Originally Posted by Drexel28
I'm not quite sure how 'iteratively' you want it. But, you can use the formula $\displaystyle \Gamma\left(z+\frac{1}{2}\right)=\frac{\Gamma(2z)} {\Gamma(z)}2^{1-2z}\sqrt{\pi}$. If you'd like to know a proof of this, I can type one up.

Thanks for this Drexel.

I managed to find something similar on Wikipaedia, but it is the proof I am after.

Can you supply one?
• Mar 24th 2011, 01:15 PM
Cairo
Thanks chisigma.

But is that the same expression that Drexel gets?
• Mar 24th 2011, 09:40 PM
Drexel28
Quote:

Originally Posted by Cairo
Thanks for this Drexel.

I managed to find something similar on Wikipaedia, but it is the proof I am after.

Can you supply one?

Certainly. But, my original proof didn't work out. So I found an alternate...but it's fairly technical. You might find $\chi\sigma$'s suggestion more useful. Also, I did find an alternate proof on page 22 of this book (a very good book by the wayP may be found for a more general result. Regardless...
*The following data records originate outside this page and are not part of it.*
Lemma sort_num_perm l : Permutation l (sort_num l).
Proof.
  induction l as [|x r IH]; simpl; [reflexivity|].
  rewrite <- insert_sorted_perm. constructor. exact IH.
Qed.

Lemma insert_sorted_sorted x l : Sorted Z.le l -> Sorted Z.le (insert_sorted x l).
Proof.
  induction 1 as [|y r Hr IH Hh]; simpl; [repeat constructor|].
  destruct (Z.leb_spec x y).
  - constructor; [constructor; assumption | constructor; exact H].
  - constructor; [exact IH|].
    destruct r as [|z r]; simpl; [constructor; lia|].
    inversion Hh; subst. destruct (x <=? z); constructor; lia.
Qed.

Lemma sort_num_sorted l : Sorted Z.le (sort_num l).
Proof.
  induction l as [|x r IH]; simpl; [constructor|]. apply insert_sorted_sorted, IH.
Qed.

Lemma perm_filter_length (f : Z -> bool) l l' :
  Permutation l l' -> List.length (filter f l) = List.length (filter f l').
Proof.
  induction 1; simpl; try lia.
  - destruct (f x); simpl; lia.
  - destruct (f x), (f y); reflexivity.
Qed.

Lemma strongly_sorted_app a c :
  StronglySorted Z.le (a ++ c) -> forall x y, In x a -> In y c -> x <= y.
Proof.
  induction a as [|z a IH]; simpl; [tauto|].
  intros Hs. inversion Hs as [|? ? Hs' Hall]; subst.
  intros x y [<-|Hx] Hy.
  - rewrite Forall_forall in Hall. apply Hall, in_or_app. right. exact Hy.
  - apply IH; assumption.
Qed.

Lemma strongly_sorted_suffix a c :
  StronglySorted Z.le (a ++ c) -> StronglySorted Z.le c.
Proof.
  induction a as [|z a IH]; simpl; [tauto|].
  intros Hs. inversion Hs; subst. apply IH. assumption.
Qed.

Lemma filter_nil_all {A} (f : A -> bool) l :
  (forall x, In x l -> f x = false) -> filter f l = [].
Proof.
  induction l as [|x r IH]; simpl; intros H; [reflexivity|].
  rewrite H by (left; reflexivity). apply IH. intros y Hy. apply H. right. exact Hy.
Qed.

Lemma filter_length_le {A} (f : A -> bool) l : (List.length (filter f l) <= List.length l)%nat.
Proof. induction l as [|x r IH]; simpl; [lia|]. destruct (f x); simpl; lia. Qed.

(** Extra: the median of a non-empty list of channel samples is one of the
    samples; at most [floor(n / 2)] samples are smaller than it and at most
    [n - floor(n / 2) - 1] are larger. *)
Theorem medianValue_rank values :
  values <> [] ->
  let m := medianValue values in
  let n := List.length values in
  In m values /\
  (List.length (filter (fun x => (x <? m)%Z) values) <= n / 2)%nat /\
  (List.length (filter (fun x => (m <? x)%Z) values) <= n - n / 2 - 1)%nat.
Proof.
  intros Hne. cbv zeta.
  assert (Hlen : (0 < List.length values)%nat)
    by (destruct values; [congruence | simpl; lia]).
  pose proof (sort_num_perm values) as P.
  pose proof (Sorted_StronglySorted Z.le_trans (sort_num_sorted values)) as SS.
  set (k := (List.length values / 2)%nat).
  assert (Hk : (k < List.length (sort_num values))%nat)
    by (rewrite <- (Permutation_length P); apply Nat.div_lt; lia).
  destruct (nth_split (sort_num values) 0 Hk) as (a & b & Hab & La).
  assert (Hm : medianValue values = nth k (sort_num values) 0)
    by (unfold medianValue; destruct values; [congruence | reflexivity]).
  rewrite Hm. set (m := nth k (sort_num values) 0) in *.
  rewrite Hab in SS.
  assert (Ha : forall x, In x a -> x <= m)
    by (intros x Hx; apply (strongly_sorted_app a (m :: b) SS); [exact Hx | left; reflexivity]).
  assert (Hb : forall y, In y b -> m <= y).
  { intros y Hy. apply strongly_sorted_suffix in SS as S2.
    inversion S2 as [|? ? _ Hall]; subst. rewrite Forall_forall in Hall. apply Hall, Hy. }
  assert (Ln : List.length values = (List.length a + S (List.length b))%nat)
    by (rewrite (Permutation_length P), Hab, length_app; reflexivity).
  split; [|split].
  - apply (Permutation_in _ (Permutation_sym P)). rewrite Hab.
    apply in_or_app. right. left. reflexivity.
  - rewrite (perm_filter_length _ _ _ P), Hab, filter_app. cbn [filter].
    rewrite Z.ltb_irrefl.
    rewrite (filter_nil_all _ b) by (intros y Hy; apply Z.ltb_ge, Hb, Hy).
    rewrite app_nil_r. pose proof (filter_length_le (fun x => (x <? m)%Z) a). lia.
  - rewrite (perm_filter_length _ _ _ P), Hab, filter_app. cbn [filter].
    rewrite Z.ltb_irrefl.
    rewrite (filter_nil_all _ a) by (intros y Hy; apply Z.ltb_ge, Ha, Hy).
    pose proof (filter_length_le (fun x => (m <? x)%Z) b). simpl. lia.
Qed.

(** Witness: [medianValue_rank] on the samples 7, 1, 4, 4, 9. *)
Lemma medianValue_rank_witness :
  ([7; 1; 4; 4; 9]%Z <> []) /\
  let m := medianValue [7; 1; 4; 4; 9]%Z in
  let n := List.length [7; 1; 4; 4; 9]%Z in
  In m [7; 1; 4; 4; 9]%Z /\
  (List.length (filter (fun x => (x <? m)%Z) [7; 1; 4; 4; 9]%Z) <= n / 2)%nat /\
  (List.length (filter (fun x => (m <? x)%Z) [7; 1; 4; 4; 9]%Z) <= n - n / 2 - 1)%nat.
Proof. split; [discriminate | apply medianValue_rank; discriminate]. Defined.

End BackdropExtraFacts.

Module MaterialExtraFacts.
Import Materials MaterialFacts.




End MaterialExtraFacts.

Module TextureLoadExtraFacts.
Import TextureLoad.

Lemma dedup_from_spec seen l :
  NoDup (dedup_from seen l) /\
  (forall c, In c (dedup_from seen l) <-> In c l /\ ~ In c seen).
Proof.
  revert seen. induction l as [|c r IH]; intros seen; simpl.
  - split; [constructor | tauto].
  - destruct (existsb (String.eqb c) seen) eqn:E.
    + apply existsb_exists in E as [c' [Hin Heq]]. apply String.eqb_eq in Heq; subst c'.
      destruct (IH seen) as [N M]. split; [exact N|].
      intros x. rewrite M. split; [tauto|]. intros [[<-|Hx] Hs]; tauto.
    + assert (Hc : ~ In c seen).
      { intros Hin. assert (existsb (String.eqb c) seen = true) as T
          by (apply existsb_exists; exists c; split; [exact Hin | apply String.eqb_refl]).
        congruence. }
      destruct (IH (c :: seen)) as [N M]. split.
      * constructor; [|exact N]. rewrite M. simpl. tauto.
      * intros x. simpl. rewrite M. simpl.
        split; [intros [<-|[Hx Hs]]; tauto|].
        intros [[<-|Hx] Hs]; [left; reflexivity|].
        destruct (string_dec c x); [left; assumption | right; tauto].
Qed.

(** Extra: the de-duplicated candidate list holds each non-empty candidate
    exactly once and nothing else (no empty string, no URL that was not a
    candidate). *)
Theorem uniqueCandidates_spec cands :
  NoDup (uniqueCandidates cands) /\
  (forall c, In c (uniqueCandidates cands) <-> In c cands /\ c <> EmptyString).
Proof.
  unfold uniqueCandidates. destruct (dedup_from_spec [] (filter is_truthy cands)) as [N M].
  split; [exact N|]. intros c. rewrite M, filter_In. unfold is_truthy.
  rewrite negb_true_iff, String.eqb_neq. simpl. tauto.
Qed.

Lemma attempt_prefix {T} (load : string -> option T) pending :
  exists post, pending = fst (attempt load pending) ++ post.
Proof.
  induction pending as [|c r IH]; simpl; [exists []; reflexivity|].
  destruct (load c); simpl; [exists r; reflexivity|].
  destruct IH as [post Hp]. destruct (attempt load r) as [tried res]. simpl in *.
  exists post. rewrite Hp at 1. reflexivity.
Qed.

Lemma NoDup_app_l {A} (l l' : list A) : NoDup (l ++ l') -> NoDup l.
Proof.
  induction l as [|x r IH]; simpl; intros H; [constructor|].
  inversion H; subst. constructor; [|apply IH; assumption].
  intros Hx. apply H2, in_or_app. left. exact Hx.
Qed.

(** Extra: whatever the loader's outcomes, [loadTextureFromCandidates]
    requests each URL at most once, never requests the empty string, and
    requests only URLs from the candidate list. *)
Theorem loader_requests_distinct_candidates {T} (load : string -> option T) cands :
  let tried := fst (loadTextureFromCandidates load cands) in
  NoDup tried /\ forall url, In url tried -> In url cands /\ url <> EmptyString.
Proof.
  cbv zeta. unfold loadTextureFromCandidates.
  destruct (attempt_prefix load (uniqueCandidates cands)) as [post Hp].
  destruct (uniqueCandidates_spec cands) as [N M].
  rewrite Hp in N. split; [exact (NoDup_app_l _ _ N)|].
  intros url Hu. apply M. rewrite Hp. apply in_or_app. left. exact Hu.
Qed.

End TextureLoadExtraFacts.

Module CountertopApplyExtraFacts.
Import Js Materials CountertopApply CountertopFixture.

#[local] Arguments ov_map {texture}.
#[local] Arguments ov_side {texture}.

Lemma assoc_get_set {K V} (eqb : K -> K -> bool)
    (Hs : forall a b, eqb a b = true <-> a = b) k v (l : list (K * V)) j :
  assoc_get eqb j (assoc_set eqb k v l) = if eqb j k then Some v else assoc_get eqb j l.
Proof.
  induction l as [|[k' v'] r IH]; simpl.
  - destruct (eqb j k); reflexivity.
  - destruct (eqb k k') eqn:E.
    + apply Hs in E; subst k'. simpl. destruct (eqb j k); reflexivity.
    + simpl. rewrite IH. destruct (eqb j k') eqn:E'; [|reflexivity].
      apply Hs in E'; subst j. destruct (eqb k' k) eqn:E''; [|reflexivity].
      apply Hs in E''. subst. rewrite (proj2 (Hs k k) eq_refl) in E. discriminate.
Qed.

Section Facts.
Variables (material texture : Type).
Variable material_side : material -> Z.

Lemma override_lookup idx tex mbi ov j :
  assoc_get Z.eqb j (getCountertopOverrideMaterial material texture material_side idx tex mbi ov) =
  if Z.eqb j idx
  then Some {| ov_map := tex;
               ov_side := match assoc_get Z.eqb idx ov with
                          | Some e => ov_side e
                          | None => match assoc_get Z.eqb idx mbi with
                                    | Some m => material_side m | None => 0 end
                          end |}
  else assoc_get Z.eqb j ov.
Proof.
  unfold getCountertopOverrideMaterial.
  destruct (assoc_get Z.eqb idx ov); rewrite (assoc_get_set _ Z.eqb_eq); reflexivity.
Qed.

Lemma load_spec fetch n (rt : runtime material texture) :
  let (r, rt2) := loadCountertopTexture material texture fetch n rt in
  rt_meshes rt2 = rt_meshes rt /\ rt_countertopMeshes rt2 = rt_countertopMeshes rt /\
  rt_materialByIndex rt2 = rt_materialByIndex rt /\ rt_overrides rt2 = rt_overrides rt /\
  rt_normalsHarmonized rt2 = rt_normalsHarmonized rt /\
  rt_countertopMaterialIndexes rt2 = rt_countertopMaterialIndexes rt /\
  rt_status rt2 = rt_status rt /\
  assoc_get String.eqb n (rt_textureCache rt2) = Some r /\
  (forall k v, assoc_get String.eqb k (rt_textureCache rt) = Some v ->
     assoc_get String.eqb k (rt_textureCache rt2) = Some v) /\
  (forall r0, assoc_get String.eqb n (rt_textureCache rt) = Some r0 -> r = r0 /\ rt2 = rt).
Proof.
  unfold loadCountertopTexture.
  destruct (assoc_get String.eqb n (rt_textureCache rt)) as [r0|] eqn:C.
  - repeat split; auto. all: match goal with H : Some _ = Some _ |- _ => inversion H; reflexivity end.
  - cbn [rt_meshes rt_countertopMeshes rt_materialByIndex rt_overrides rt_normalsHarmonized
         rt_countertopMaterialIndexes rt_status rt_textureCache].
    repeat split; try reflexivity.
    + rewrite (assoc_get_set _ String.eqb_eq), String.eqb_refl. reflexivity.
    + intros k v Hk. rewrite (assoc_get_set _ String.eqb_eq).
      destruct (String.eqb_spec k n); [subst; congruence | exact Hk].
    + match goal with H : None = Some _ |- _ => discriminate H end.
    + match goal with H : None = Some _ |- _ => discriminate H end.
Qed.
For $z>0$ define $\displaystyle f(z)=\frac{\Gamma(2z)}{\Gamma\left(z+\frac{1}{2}\r ight)}2^{1-2z}\sqrt{\pi}$. Note firstly then that $\displaystyle f(1)=\frac{\Gamma(2)}{\Gamma(\frac{1}{2})}2^{-1}\sqrt{\pi}=1$. Moreover,

\displaystyle \begin{aligned}f(z+1) &=\frac{\Gamma(2z+2)}{\Gamma\left(\left(z+\frac{1} {2}\right)+1\right)}2^{1-2z-2}\sqrt{\pi}\\ &= \frac{1}{4}\frac{\left(2z+1\right)\left(2z\right)} {z+\frac{1}{2}}\frac{\Gamma(2z)}{\Gamma\left(z+\fr ac{1}{2}\right)}2^{1-2z}\sqrt{\pi}\\ &=z\frac{\Gamma(2z)}{\Gamma\left(z+\frac{1}{2}\rig ht)}2^{1-2z}\sqrt{\pi}\\ &=zf(z)\end{aligned}

Finally, note that $\log(f(z))=\log\left(\Gamma(2z)\right)-\log\left(\Gamma\left(z+\frac{1}{2}\right)\right)+ \left(1-2z\right)\log(2)+\frac{1}{2}\log(\pi)$. So that $\frac{d^2}{dz^2}\log(f(z))=4\psi'(2z)-\psi\left(z+\frac{1}{2}\right)$ where $\psi$ is the digamma function. But, a quick check (using digamma's series expression) shows then that $4\psi'(2z)-\psi\left(z+\frac{1}{2}\right)>0$ and thus $\log(f(z))$ is convex, and so $f(z)$ is log convex. The result then follows from the Bohr-Mollerup theorem.